CHICAGO, Ill. (Ivanhoe Newswire) –Asthma triggers more school absences and hospitalizations than any other chronic condition in this country, affecting more than seven million children. Quick release medications can help kids control symptoms, if they remember to take them. Now, researchers are developing a new app that could help.

Mikah Allen loves playing basketball.

“When I try to keep up with the other kids, play with them, play how they play, it gets hard because they don’t have what I got,” Mikah Allen told Ivanhoe.

Mikah‘s chronic uncontrolled asthma needs daily meds. If he forgets, exercise can trigger an attack.

“It’s like somebody just coming up to you and just choking you,” Allen said.

Every year asthma accounts for 13 million missed school days and one quarter of all emergency room visits.
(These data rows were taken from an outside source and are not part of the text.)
(* ===== verification/SysvSemProps.v ===== *)
(** * System V semaphores: every call leaves the array at rest; properties

    [semtimedop], a sleeper that gives up, SETVAL, SETALL and the undo of an
    exiting task return with the array at rest, and everybody who slept
    before still sleeps or has been woken. *)

From stdpp Require Import gmap list.
From S2P Require Import Prelude SysvSem SysvSemFacts SysvSemQueues SysvSemWake SysvSemCalls.

(** Those who slept, and [new] ones, sleep in [sma'] or are woken by [pt]. *)
Definition accounted (new : list sem_queue) (sma sma' : sem_array) (pt : wakeups) : Prop :=
  strip <$> (new ++ pending sma) ≡ₚ strip <$> (pending sma' ++ pt.*1).

Lemma woken_accounted sma sma' sma2 pt :
  woken sma [] sma' pt -> requeued sma' sma2 -> accounted [] sma sma2 pt.
Proof.
  intros Hw Hm. destruct (wk_stock _ _ _ _ Hw) as (new & -> & Hp). unfold accounted. cbn.
  by rewrite Hp, !fmap_app, (mv_pending _ _ Hm).
Qed.

(** ** Calls that change values anywhere *)

Lemma shape_same_queues sma sma1 :
  shape sma -> same_queues sma sma1 -> arr_ok sma1 -> (forall q, q ∈ pending sma -> q_ok sma1 q) -> shape sma1.
Proof.
  intros Hsh Hs Ha Hok. pose proof (pending_same _ _ Hs) as Hp. destruct Hs as (HA & HC & HK & HN).
  split; [done| | | | | | | |].
  - rewrite Hp. exact Hok.
  - intros i q. rewrite HA. apply Hsh.
  - intros i q. rewrite HC. apply Hsh.
  - intros q. rewrite HC. apply Hsh.
  - intros q. rewrite HA. apply Hsh.
  - unfold miscount. rewrite HA, HC, HK. apply Hsh.
  - rewrite HA. intros Hne i. rewrite HA. by apply Hsh.
  - rewrite Hp. apply Hsh.
Qed.

Lemma settled_same sma sma1 : same_queues sma sma1 -> settled sma -> settled sma1.
Proof.
  intros (HA & _ & HK & _) [H1 H2]. split; rewrite HK; [rewrite HA; exact H1|].
  intros Hc i. rewrite HA. by apply H2.
Qed.

Lemma const_nonempty sma n q : shape sma -> q ∈ get_const sma n -> exists s, s ∈ q_sops q.
Proof.
  intros Hsh. destruct n as [i|].
  - intros (s & -> & _)%(sh_zero _ Hsh). exists s. by apply list_elem_of_singleton.
  - intros [_ Hl]%(sh_const _ Hsh). destruct (q_sops q) as [|s l]; [cbn in Hl; lia|]. exists s. by left.
Qed.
It’s something Dr. Giselle Mosnaim knows too well.
 

“If they would take their medications, these could be avoidable,” Dr. Giselle Mosnaim, Allergist and Immunologist, Rush University Medical Center, told Ivanhoe.

“It just slips my mind sometimes,” Allen said.

Now, researchers are giving high risk teens something they’ll never forget, a smart phone loaded with a special app that turns taking your medicine into a game.

Each time a kid uses their daily controller medication inhaler, they can play to earn rewards on Google Play.

“So, they get 50 cents that they can spend on music, apps, TV shows, and movies,” Dr. Mosnaim said.

Teens can earn up to a dollar a day for Google Play rewards. Meanwhile, researchers are tracking when and where kids take their meds.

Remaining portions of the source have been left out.